What is being asked - A word-for-word transcript of the closing lines is required: from the one with "exists w4. split;" through the final line of the data.

Given information -
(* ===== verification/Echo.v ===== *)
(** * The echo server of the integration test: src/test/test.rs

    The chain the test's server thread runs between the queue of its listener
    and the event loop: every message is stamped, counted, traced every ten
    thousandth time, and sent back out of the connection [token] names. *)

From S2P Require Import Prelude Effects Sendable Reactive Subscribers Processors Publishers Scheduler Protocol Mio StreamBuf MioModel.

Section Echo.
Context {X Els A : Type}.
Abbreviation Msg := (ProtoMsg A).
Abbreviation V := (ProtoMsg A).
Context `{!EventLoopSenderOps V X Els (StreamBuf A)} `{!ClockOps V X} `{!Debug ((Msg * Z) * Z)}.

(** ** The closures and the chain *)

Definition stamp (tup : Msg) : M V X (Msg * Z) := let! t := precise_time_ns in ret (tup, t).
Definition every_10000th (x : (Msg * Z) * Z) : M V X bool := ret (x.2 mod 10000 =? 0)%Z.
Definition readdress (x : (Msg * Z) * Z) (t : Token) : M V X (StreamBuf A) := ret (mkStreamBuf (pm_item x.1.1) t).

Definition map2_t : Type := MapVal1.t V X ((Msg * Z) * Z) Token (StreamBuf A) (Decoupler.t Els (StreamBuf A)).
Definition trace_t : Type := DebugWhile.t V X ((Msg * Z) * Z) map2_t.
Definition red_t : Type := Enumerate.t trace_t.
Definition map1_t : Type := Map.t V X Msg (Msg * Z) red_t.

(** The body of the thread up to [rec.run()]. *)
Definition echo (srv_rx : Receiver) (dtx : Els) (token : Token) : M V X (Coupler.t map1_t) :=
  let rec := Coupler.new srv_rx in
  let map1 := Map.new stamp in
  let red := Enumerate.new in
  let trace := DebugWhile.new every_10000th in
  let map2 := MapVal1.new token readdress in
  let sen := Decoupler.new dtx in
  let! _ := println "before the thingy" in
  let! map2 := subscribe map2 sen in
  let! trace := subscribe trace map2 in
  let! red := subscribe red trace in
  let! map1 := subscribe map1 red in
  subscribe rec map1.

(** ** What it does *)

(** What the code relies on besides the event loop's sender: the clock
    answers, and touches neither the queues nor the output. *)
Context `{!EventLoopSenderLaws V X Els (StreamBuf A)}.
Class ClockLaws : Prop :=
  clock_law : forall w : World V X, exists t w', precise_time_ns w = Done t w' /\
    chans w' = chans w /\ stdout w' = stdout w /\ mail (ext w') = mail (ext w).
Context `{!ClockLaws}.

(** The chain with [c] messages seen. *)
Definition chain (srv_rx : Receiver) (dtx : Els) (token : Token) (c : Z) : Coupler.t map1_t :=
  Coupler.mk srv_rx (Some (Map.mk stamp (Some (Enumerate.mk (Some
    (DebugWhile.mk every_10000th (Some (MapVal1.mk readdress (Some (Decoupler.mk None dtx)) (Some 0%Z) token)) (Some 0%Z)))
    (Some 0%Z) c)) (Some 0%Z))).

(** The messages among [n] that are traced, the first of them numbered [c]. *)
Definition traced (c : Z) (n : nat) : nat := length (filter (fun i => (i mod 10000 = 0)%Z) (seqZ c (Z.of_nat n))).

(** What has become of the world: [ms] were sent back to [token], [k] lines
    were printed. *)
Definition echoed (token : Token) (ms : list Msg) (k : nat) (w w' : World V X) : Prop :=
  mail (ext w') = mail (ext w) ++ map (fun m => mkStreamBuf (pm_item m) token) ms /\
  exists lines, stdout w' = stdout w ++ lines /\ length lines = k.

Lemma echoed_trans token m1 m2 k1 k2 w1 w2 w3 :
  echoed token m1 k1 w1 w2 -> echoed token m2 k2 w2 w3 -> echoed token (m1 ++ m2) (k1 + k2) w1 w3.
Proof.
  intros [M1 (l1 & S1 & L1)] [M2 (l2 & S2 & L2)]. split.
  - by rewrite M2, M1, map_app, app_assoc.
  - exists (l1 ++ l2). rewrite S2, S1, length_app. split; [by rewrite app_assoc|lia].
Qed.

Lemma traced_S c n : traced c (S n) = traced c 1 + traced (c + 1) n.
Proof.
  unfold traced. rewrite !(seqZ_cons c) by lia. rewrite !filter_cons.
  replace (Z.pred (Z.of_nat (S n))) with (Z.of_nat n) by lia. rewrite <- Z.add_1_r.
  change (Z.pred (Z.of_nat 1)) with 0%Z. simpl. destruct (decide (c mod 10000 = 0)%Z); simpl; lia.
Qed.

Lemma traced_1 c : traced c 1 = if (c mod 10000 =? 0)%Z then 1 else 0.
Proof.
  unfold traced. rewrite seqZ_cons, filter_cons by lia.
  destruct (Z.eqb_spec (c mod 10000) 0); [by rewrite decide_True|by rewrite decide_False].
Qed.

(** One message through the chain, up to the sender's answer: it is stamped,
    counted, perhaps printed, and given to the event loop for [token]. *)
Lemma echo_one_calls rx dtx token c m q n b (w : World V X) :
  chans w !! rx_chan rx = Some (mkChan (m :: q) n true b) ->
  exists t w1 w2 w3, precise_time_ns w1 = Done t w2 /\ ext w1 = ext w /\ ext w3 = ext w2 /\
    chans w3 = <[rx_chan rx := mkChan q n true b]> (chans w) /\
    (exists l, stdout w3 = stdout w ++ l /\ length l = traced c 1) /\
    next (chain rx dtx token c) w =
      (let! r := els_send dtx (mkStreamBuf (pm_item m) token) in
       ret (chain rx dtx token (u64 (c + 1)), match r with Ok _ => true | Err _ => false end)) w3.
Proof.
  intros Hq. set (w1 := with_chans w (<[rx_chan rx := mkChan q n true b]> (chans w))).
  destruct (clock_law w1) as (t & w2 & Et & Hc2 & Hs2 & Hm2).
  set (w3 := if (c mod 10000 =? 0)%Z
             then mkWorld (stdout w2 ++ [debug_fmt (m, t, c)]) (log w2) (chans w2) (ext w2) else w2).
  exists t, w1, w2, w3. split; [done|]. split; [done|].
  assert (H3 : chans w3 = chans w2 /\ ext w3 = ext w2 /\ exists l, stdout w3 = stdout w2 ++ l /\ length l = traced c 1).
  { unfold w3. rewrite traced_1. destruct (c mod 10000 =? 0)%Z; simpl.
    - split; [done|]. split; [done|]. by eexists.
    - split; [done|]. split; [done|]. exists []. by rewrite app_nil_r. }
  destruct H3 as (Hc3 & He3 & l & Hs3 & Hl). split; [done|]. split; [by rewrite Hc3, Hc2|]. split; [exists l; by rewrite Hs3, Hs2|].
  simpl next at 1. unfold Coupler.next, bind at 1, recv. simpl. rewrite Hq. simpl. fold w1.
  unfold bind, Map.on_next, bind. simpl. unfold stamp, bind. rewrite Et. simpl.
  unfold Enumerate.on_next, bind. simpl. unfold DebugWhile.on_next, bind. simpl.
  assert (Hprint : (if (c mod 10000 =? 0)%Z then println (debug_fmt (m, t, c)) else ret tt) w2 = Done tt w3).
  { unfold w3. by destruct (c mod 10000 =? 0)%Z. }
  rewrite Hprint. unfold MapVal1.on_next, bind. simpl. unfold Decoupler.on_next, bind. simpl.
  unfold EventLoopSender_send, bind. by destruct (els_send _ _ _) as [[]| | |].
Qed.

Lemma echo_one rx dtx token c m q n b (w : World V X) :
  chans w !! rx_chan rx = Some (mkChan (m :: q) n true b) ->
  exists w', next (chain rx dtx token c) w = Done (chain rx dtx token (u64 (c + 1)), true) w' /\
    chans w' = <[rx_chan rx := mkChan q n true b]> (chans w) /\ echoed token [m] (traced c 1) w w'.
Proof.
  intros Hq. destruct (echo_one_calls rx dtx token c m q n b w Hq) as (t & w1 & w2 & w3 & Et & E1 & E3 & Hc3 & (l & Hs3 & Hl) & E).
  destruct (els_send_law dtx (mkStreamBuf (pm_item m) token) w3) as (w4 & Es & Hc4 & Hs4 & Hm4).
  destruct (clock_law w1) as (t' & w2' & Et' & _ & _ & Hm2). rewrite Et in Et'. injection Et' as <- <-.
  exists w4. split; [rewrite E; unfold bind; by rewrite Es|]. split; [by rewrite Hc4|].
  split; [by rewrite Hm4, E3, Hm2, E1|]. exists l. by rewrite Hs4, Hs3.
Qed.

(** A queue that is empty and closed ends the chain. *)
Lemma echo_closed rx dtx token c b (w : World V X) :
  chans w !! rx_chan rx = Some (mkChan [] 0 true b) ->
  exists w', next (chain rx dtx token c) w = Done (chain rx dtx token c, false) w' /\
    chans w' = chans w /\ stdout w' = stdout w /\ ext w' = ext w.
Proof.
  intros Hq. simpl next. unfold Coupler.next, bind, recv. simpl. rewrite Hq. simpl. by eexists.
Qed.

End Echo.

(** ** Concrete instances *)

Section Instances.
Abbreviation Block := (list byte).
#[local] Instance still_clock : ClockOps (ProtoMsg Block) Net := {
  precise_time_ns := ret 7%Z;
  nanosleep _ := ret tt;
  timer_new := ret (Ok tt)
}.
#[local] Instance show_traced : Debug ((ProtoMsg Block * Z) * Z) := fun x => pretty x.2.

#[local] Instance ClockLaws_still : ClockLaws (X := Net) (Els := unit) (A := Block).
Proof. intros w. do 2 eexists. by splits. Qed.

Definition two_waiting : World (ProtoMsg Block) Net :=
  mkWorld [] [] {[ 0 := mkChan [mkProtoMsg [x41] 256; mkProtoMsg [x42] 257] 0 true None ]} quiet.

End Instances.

Solution to the problem -
  exists w4. split; [rewrite E; unfold bind; by rewrite Es|]. split; [by rewrite Hc4|].
  split; [by rewrite Hm4, E3, Hm2, E1|]. exists l. by rewrite Hs4, Hs3.
Qed.

(** A queue that is empty and closed ends the chain. *)
Lemma echo_closed rx dtx token c b (w : World V X) :
  chans w !! rx_chan rx = Some (mkChan [] 0 true b) ->
  exists w', next (chain rx dtx token c) w = Done (chain rx dtx token c, false) w' /\
    chans w' = chans w /\ stdout w' = stdout w /\ ext w' = ext w.
Proof.
  intros Hq. simpl next. unfold Coupler.next, bind, recv. simpl. rewrite Hq. simpl. by eexists.
Qed.

End Echo.

(** ** Concrete instances *)

Section Instances.
Abbreviation Block := (list byte).
#[local] Instance still_clock : ClockOps (ProtoMsg Block) Net := {
  precise_time_ns := ret 7%Z;
  nanosleep _ := ret tt;
  timer_new := ret (Ok tt)
}.
#[local] Instance show_traced : Debug ((ProtoMsg Block * Z) * Z) := fun x => pretty x.2.

#[local] Instance ClockLaws_still : ClockLaws (X := Net) (Els := unit) (A := Block).
Proof. intros w. do 2 eexists. by splits. Qed.

Definition two_waiting : World (ProtoMsg Block) Net :=
  mkWorld [] [] {[ 0 := mkChan [mkProtoMsg [x41] 256; mkProtoMsg [x42] 257] 0 true None ]} quiet.

End Instances.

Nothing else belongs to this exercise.